Trick-taking Game - Stock

In some games not all cards are distributed to the players, and a stock remains. This stock can be referred to by different names, depending on the game; supply, talon, nest, kitty, and dog are common game-specific and/or regional names.

In some games the stock remains untouched throughout play of the hand; it is simply a pile of "extra" cards that will never be played and whose values are unknown, which will reduce the effectiveness of "counting cards" (a common strategy of keeping track of the cards that have been played or are yet to be played). In other games, the winner of an auction-bidding process (the taker or declarer) may get to exchange cards from his hand with the stock, either by integrating the stock into his hand and then discarding equal cards as in Skat, Rook and French Tarot, or in a "blind" fashion by discarding and drawing as in Ombre. The stock, either in its original or discarded form, may additionally form part of one or more players' "scoring piles" of tricks taken; it may be kept by the declarer, may be won by the player of the first trick, or may go to an opposing player or partnership.

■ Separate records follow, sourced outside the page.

(* ===== verification/Shell.v ===== *)
(** * The shell: levels, commands and sessions ([ggsh/src/shell.rs], [ggsh/src/cmd_configure.rs])

    The stack of levels has its top at the end.  What the file system and the
    daemon answer is an [Env] of each line; what the shell does to them is the
    list of [Effect]s.  [None] is a panic: an argument that is not there, or the
    [expect] of [commit_configure]. *)
From S2P Require Import Prelude Net BgpLs Attrs Text LangBgp LangBgpParse LangTotal Grammar Candidate.

Inductive ShellLevel := LvRoot | LvConfigure | LvBgpService.
#[export] Instance ShellLevel_eq_dec : EqDecision ShellLevel.
Proof. solve_decision. Defined.

(** The shell: [sh_client] is whether the daemon's client is in [clients],
    [sh_lock] whether [session_lock] is held. *)
Record Shell := mkShell {
  sh_grpc_addr : option Str;
  sh_client : bool;
  sh_levels : list ShellLevel;
  sh_candidate : option Root;
  sh_lock : bool;
  sh_config_path : Str;
}.
Definition with_client v s := mkShell (sh_grpc_addr s) v (sh_levels s) (sh_candidate s) (sh_lock s) (sh_config_path s).
Definition with_levels v s := mkShell (sh_grpc_addr s) (sh_client s) v (sh_candidate s) (sh_lock s) (sh_config_path s).
Definition with_candidate v s := mkShell (sh_grpc_addr s) (sh_client s) (sh_levels s) v (sh_lock s) (sh_config_path s).
Definition with_lock v s := mkShell (sh_grpc_addr s) (sh_client s) (sh_levels s) (sh_candidate s) v (sh_config_path s).
(** [Shell::new] *)
Definition shell_new (grpc_addr : option Str) (config_path : Str) : Shell := mkShell grpc_addr false [LvRoot] None false config_path.

(** ** The world *)
Inductive FileRead := FrText (text : Str) | FrNotFound | FrFailed (error : Str).
(** A [show] command, as it asks the daemon and prints: [parse_afi] and
    [parse_safi] give the numbers of the family. *)
Inductive ShowCall :=
  | ShSummary | ShInfo | ShPeers | ShPeer (address : Str)
  | ShPeerRib (address direction : Str) (afi safi : option Z)
  | ShRoute (args : list Str) | ShCaches | ShRoa | ShValidate (prefix : Str) (origin_as : Z) | ShHistory.
Record Env := mkEnv {
  ev_connect : Str + ();
  ev_lock : Str + ();
  ev_read : FileRead;
  ev_commit : Str -> Str + ();
  ev_running : Str + Str;
  ev_show : ShowCall -> Str + ();
  ev_version : Str + ();
}.
(** What the shell does outside: the lock file taken and removed, the text of a
    commit, what is printed. *)
Inductive Effect := TookLock | RemovedLock | SentCommit (text : Str) | Printed (text : Str).
Definition ran (A : Type) : Type := (Str + A) * Shell * list Effect.

Definition parse_error_to_str (e : ParseError) : Str := str "line " ++ dec (Z.of_nat (pe_line e)) ++ str ": " ++ pe_message e.

(** ** Levels *)
Definition current_tree (s : Shell) : list Node :=
  match last (sh_levels s) with
  | Some LvRoot | None => tree
  | Some LvConfigure => tree_config
  | Some LvBgpService => tree_config_bgp
  end.
Definition level_to_str (l : ShellLevel) : Str :=
  match l with LvRoot => str "Root" | LvConfigure => str "Configure" | LvBgpService => str "BgpService" end.
Definition enter_level (level : ShellLevel) (s : Shell) : Str + Shell :=
  match level with
  | LvRoot => inl (str "cannot enter root")
  | _ =>
      let required_top := match level with LvBgpService => LvConfigure | _ => LvRoot end in
      if bool_decide (last (sh_levels s) = Some required_top) then inr (with_levels (sh_levels s ++ [level]) s)
      else inl (str "cannot enter " ++ level_to_str level ++ str " from here")
  end.
Definition exit_configure_mode (s : Shell) : Shell := with_candidate None (with_lock false s).
Definition exit_level (s : Shell) : option Z * Shell * list Effect :=
  let popped := with_levels (removelast (sh_levels s)) s in
  match last (sh_levels s) with
  | Some LvBgpService => (None, popped, [])
  | Some LvConfigure => (None, exit_configure_mode popped, [RemovedLock])
  | Some LvRoot | None => (Some 0, popped, [])
  end.

(** [Shell::bgp]: the client, connected when it is not yet. *)
Definition connect (env : Env) (s : Shell) : Str + Shell :=
  if sh_client s then inr s
  else match sh_grpc_addr s with
       | None => inl (str "no gRPC address configured for Bgpgg")
       | Some addr =>
           match ev_connect env with
           | inl err => inl (str "Failed to connect to Bgpgg at " ++ addr ++ str ": " ++ err)
           | inr () => inr (with_client true s)
           end
       end.

(** ** A configuration session *)
(** What is done with the text of the file, the lock being held. *)
Definition configure_with (text : Str) (s : Shell) : option (ran ()) :=
  match parse text with
  | Panic => None
  | Err e => Some (inl (str "failed to parse " ++ sh_config_path s ++ str ": " ++ parse_error_to_str e), s, [TookLock; RemovedLock])
  | Ok root =>
      let s := with_lock true (with_candidate (Some root) s) in
      match enter_level LvConfigure s with
      | inl err => Some (inl err, s, [TookLock])
      | inr s => Some (inr (), s, [TookLock])
      end
  end.
Definition enter_configure (env : Env) (s : Shell) : option (ran ()) :=
  if negb (bool_decide (last (sh_levels s) = Some LvRoot)) then Some (inl (str "already in configure mode"), s, [])
  else match ev_lock env with
  | inl err => Some (inl err, s, [])
  | inr () =>
      match ev_read env with
      | FrText text => configure_with text s
      | FrNotFound => configure_with [] s
      | FrFailed err => Some (inl (str "failed to read " ++ sh_config_path s ++ str ": " ++ err), s, [TookLock])
      end
  end.

(** The levels above [Root] popped. *)
Fixpoint pop_to_root (fuel : nat) (levels : list ShellLevel) : list ShellLevel :=
  match fuel with
  | O => levels
  | S fuel => match last levels with Some LvRoot | None => levels | Some _ => pop_to_root fuel (removelast levels) end
  end.
(** The candidate's text sent; the session ends when it is accepted. *)
Definition commit_root (env : Env) (root : Root) (s : Shell) : ran () :=
  let text := show_root root in
  match connect env s with
  | inl err => (inl err, s, [])
  | inr s =>
      match ev_commit env text with
      | inr () =>
          let s := with_levels (pop_to_root (length (sh_levels s)) (sh_levels s)) s in
          (inr (), exit_configure_mode s, [SentCommit text; RemovedLock])
      | inl message => (inl (str "commit failed: " ++ message), s, [SentCommit text])
      end
  end.
Definition commit_configure (env : Env) (s : Shell) : option (ran ()) :=
  match last (sh_levels s) with
  | Some LvConfigure | Some LvBgpService => root ← sh_candidate s; Some (commit_root env root s)
  | _ => Some (inl (str "not in configure mode"), s, [])
  end.

Definition show_running_config (env : Env) (s : Shell) : ran () :=
  match connect env s with
  | inl err => (inl err, s, [])
  | inr s =>
      match ev_running env with
      | inl message => (inl (str "failed to fetch running config: " ++ message), s, [])
      | inr text => (inr (), s, [Printed text])
      end
  end.
Definition show_candidate (s : Shell) : ran () :=
  match sh_candidate s with None => (inl (str "no candidate config"), s, []) | Some root => (inr (), s, [Printed (show_root root)]) end.

(** The order of [String], and [difference] of two [BTreeSet]s: the lines of the
    first that are not in the second, in order, once. *)
Fixpoint str_ltb (s t : Str) : bool :=
  match s, t with
  | _, [] => false
  | [], _ :: _ => true
  | c :: s, d :: t => (c <? d) || ((c =? d) && str_ltb s t)
  end.
Fixpoint btree_insert (x : Str) (l : list Str) : list Str :=
  match l with
  | [] => [x]
  | y :: l' => if str_ltb x y then x :: l else if str_eqb x y then l else y :: btree_insert x l'
  end.
Definition btree_set (l : list Str) : list Str := foldr btree_insert [] l.
Definition difference (a b : list Str) : list Str := filter (fun x => existsb (str_eqb x) b = false) a.
Definition diff_lines (running candidate : Root) : list Str :=
  let candidate_lines := btree_set (flatten candidate) in
  let running_lines := btree_set (flatten running) in
  map (fun line => str "- " ++ line) (difference running_lines candidate_lines) ++
  map (fun line => str "+ " ++ line) (difference candidate_lines running_lines).
Definition show_diff (env : Env) (s : Shell) : option (ran ()) :=
  match sh_candidate s with
  | None => Some (inl (str "no candidate config"), s, [])
  | Some candidate =>
      match connect env s with
      | inl err => Some (inl err, s, [])
      | inr s =>
          match ev_running env with
          | inl message => Some (inl (str "failed to fetch running config: " ++ message), s, [])
          | inr running_text =>
              let diff running := Some (inr (), s, map Printed (map writeln (diff_lines running candidate))) in
              match split_whitespace running_text with
              | [] => diff (mkRoot [])
              | _ =>
                  match parse running_text with
                  | Panic => None
                  | Err e => Some (inl (str "failed to parse running config: " ++ parse_error_to_str e), s, [])
                  | Ok running => diff running
                  end
              end
          end
      end
  end.

(** ** Commands *)
(** [util::parse_afi] and [util::parse_safi]: lower case first (no other
    character has one of these letters as its lower case). *)
Definition to_lowercase (s : Str) : Str := map (fun c => if (65 <=? c) && (c <=? 90) then c + 32 else c) s.
Definition family_afi (arg : option Str) : option Z :=
  s ← arg; let s := to_lowercase s in
  if s =s "ipv4" then Some 1 else if s =s "ipv6" then Some 2 else if s =s "ls" then Some 16388 else None.
Definition family_safi (arg : option Str) : option Z :=
  s ← arg; let s := to_lowercase s in if s =s "unicast" then Some 1 else if s =s "multicast" then Some 2 else None.

(** [execute_bgpgg]; the connection is made first. *)
Definition execute_bgpgg (env : Env) (c : BgpggCommand) (args : list Str) (s : Shell) : option (ran ()) :=
  match connect env s with
  | inl err => Some (inl err, s, [])
  | inr s =>
      let call c := Some (ev_show env c, s, []) in
      match c with
      | BgpSummary => call ShSummary
      | BgpInfo => call ShInfo
      | BgpPeers => call ShPeers
      | BgpPeer => address ← args !! 0%nat; call (ShPeer address)
      | BgpPeerIn => address ← args !! 0%nat; call (ShPeerRib address (str "in") (family_afi (args !! 1%nat)) (family_safi (args !! 2%nat)))
      | BgpPeerOut => address ← args !! 0%nat; call (ShPeerRib address (str "out") (family_afi (args !! 1%nat)) (family_safi (args !! 2%nat)))
      | BgpRoute => call (ShRoute args)
      | RpkiCaches => call ShCaches
      | RpkiRoa => call ShRoa
      | RpkiValidate =>
          match args !! 0%nat, args !! 1%nat with
          | None, _ => Some (inl (str "missing prefix"), s, [])
          | Some _, None => Some (inl (str "missing ASN"), s, [])
          | Some prefix, Some asn =>
              match parse_uint (2 ^ 32 - 1) asn with
              | inl _ => Some (inl (str "invalid ASN"), s, [])
              | inr origin_as => call (ShValidate prefix origin_as)
              end
          end
      | ConfigHistory => call ShHistory
      end
  end.

(** An edit of the candidate. *)
Definition edit_candidate (f : edit Root) (s : Shell) : option (ran ()) :=
  match sh_candidate s with
  | None => Some (inl (str "no candidate config"), s, [])
  | Some root => let '(r, root) := f root in Some (r, with_candidate (Some root) s, [])
  end.

(** The edit of a command, with the arguments it takes: [None] is an argument
    that is not there, [Some None] a command that edits nothing. *)
Definition edit_of (c : Command) (args : list Str) : option (option (edit Root)) :=
  let arg := fun i (f : Str -> option (option (edit Root))) => a ← args !! i; f a in
  let e := fun f : edit Root => Some (Some f) in
  match c with
  | SetTop key => arg 0%nat (fun a => e (apply_set_top key a))
  | SetTopOriginate => arg 0%nat (fun a => arg 1%nat (fun b => e (apply_set_top_originate a b)))
  | SetPeer key => arg 0%nat (fun a => arg 1%nat (fun b => e (apply_set_peer key a b)))
  | SetPeerFamily directive =>
      arg 0%nat (fun a => arg 1%nat (fun b => arg 2%nat (fun c => arg 3%nat (fun d => e (apply_set_peer_family directive a b c d)))))
  | SetPolicyMatch => arg 0%nat (fun a => arg 1%nat (fun b => arg 2%nat (fun c => e (apply_set_policy_match a b c))))
  | SetPolicyDefault => arg 0%nat (fun a => arg 1%nat (fun b => e (apply_set_policy_default a b)))
  | SetPrefixListEntry => arg 0%nat (fun a => arg 1%nat (fun b => e (apply_set_prefix_list_entry a b)))
  | SetBmpServer key => arg 0%nat (fun a => arg 1%nat (fun b => e (apply_set_bmp_server key a b)))
  | SetRpkiCache key => arg 0%nat (fun a => arg 1%nat (fun b => e (apply_set_rpki_cache key a b)))
  | SetBgpLs key => arg 0%nat (fun a => e (apply_set_bgp_ls key a))
  | SetTelemetryJson => e apply_set_telemetry_json
  | SetTelemetryCloudwatchEmf => arg 0%nat (fun a => e (apply_set_telemetry_cloudwatch_emf a))
  | SetTelemetryPrometheus => e apply_set_telemetry_prometheus
  | SetTelemetryPrometheusListen => arg 0%nat (fun a => e (apply_set_telemetry_prometheus_listen a))
  | UnsetTop key => e (apply_unset_top key)
  | UnsetTopOriginate => arg 0%nat (fun a => e (apply_unset_top_originate a))
  | UnsetPeer => arg 0%nat (fun a => e (apply_unset_peer a))
  | UnsetPeerSetting key => arg 0%nat (fun a => e (apply_unset_peer_setting key a))
  | UnsetPeerFamily => arg 0%nat (fun a => arg 1%nat (fun b => arg 2%nat (fun c => e (apply_unset_peer_family a b c))))
  | UnsetPeerFamilyDirective directive =>
      arg 0%nat (fun a => arg 1%nat (fun b => arg 2%nat (fun c => e (apply_unset_peer_family_directive directive a b c))))
  | UnsetPolicy => arg 0%nat (fun a => e (apply_unset_policy a))
  | UnsetPrefixList => arg 0%nat (fun a => e (apply_unset_prefix_list a))
  | UnsetPrefixListEntry => arg 0%nat (fun a => arg 1%nat (fun b => e (apply_unset_prefix_list_entry a b)))
  | UnsetBmpServer => arg 0%nat (fun a => e (apply_unset_bmp_server a))
  | UnsetBmpServerSetting key => arg 0%nat (fun a => e (apply_unset_bmp_server_setting key a))
  | UnsetRpkiCache => arg 0%nat (fun a => e (apply_unset_rpki_cache a))
  | UnsetRpkiCacheSetting key => arg 0%nat (fun a => e (apply_unset_rpki_cache_setting key a))
  | UnsetBgpLs => e apply_unset_bgp_ls
  | UnsetBgpLsSetting key => e (apply_unset_bgp_ls_setting key)
  | UnsetTelemetry => e apply_unset_telemetry
  | UnsetTelemetryJson => e apply_unset_telemetry_json
  | UnsetTelemetryCloudwatchEmf => e apply_unset_telemetry_cloudwatch_emf
  | UnsetTelemetryPrometheus => e apply_unset_telemetry_prometheus
  | UnsetTelemetryPrometheusListen => e apply_unset_telemetry_prometheus_listen
  | CmdBgpgg _ | CmdVersion | CmdConfigure | CmdExit | EnterService _ | Commit | ShowDiff | ShowRunningConfig | ShowCandidate => Some None
  end.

In some games, especially two-player games, after each trick every player draws a new card. This continues while the stock lasts. Since this drawing mechanism would normally make it difficult or impossible to detect a revoke (for instance, the player may not be able to follow suit, so they play off-suit and then immediately draw a card of the suit led), in the first phase of trick-play (before the stock is empty) players generally need not follow suit. A widespread game of this type is Schnapsen/66/Marriage.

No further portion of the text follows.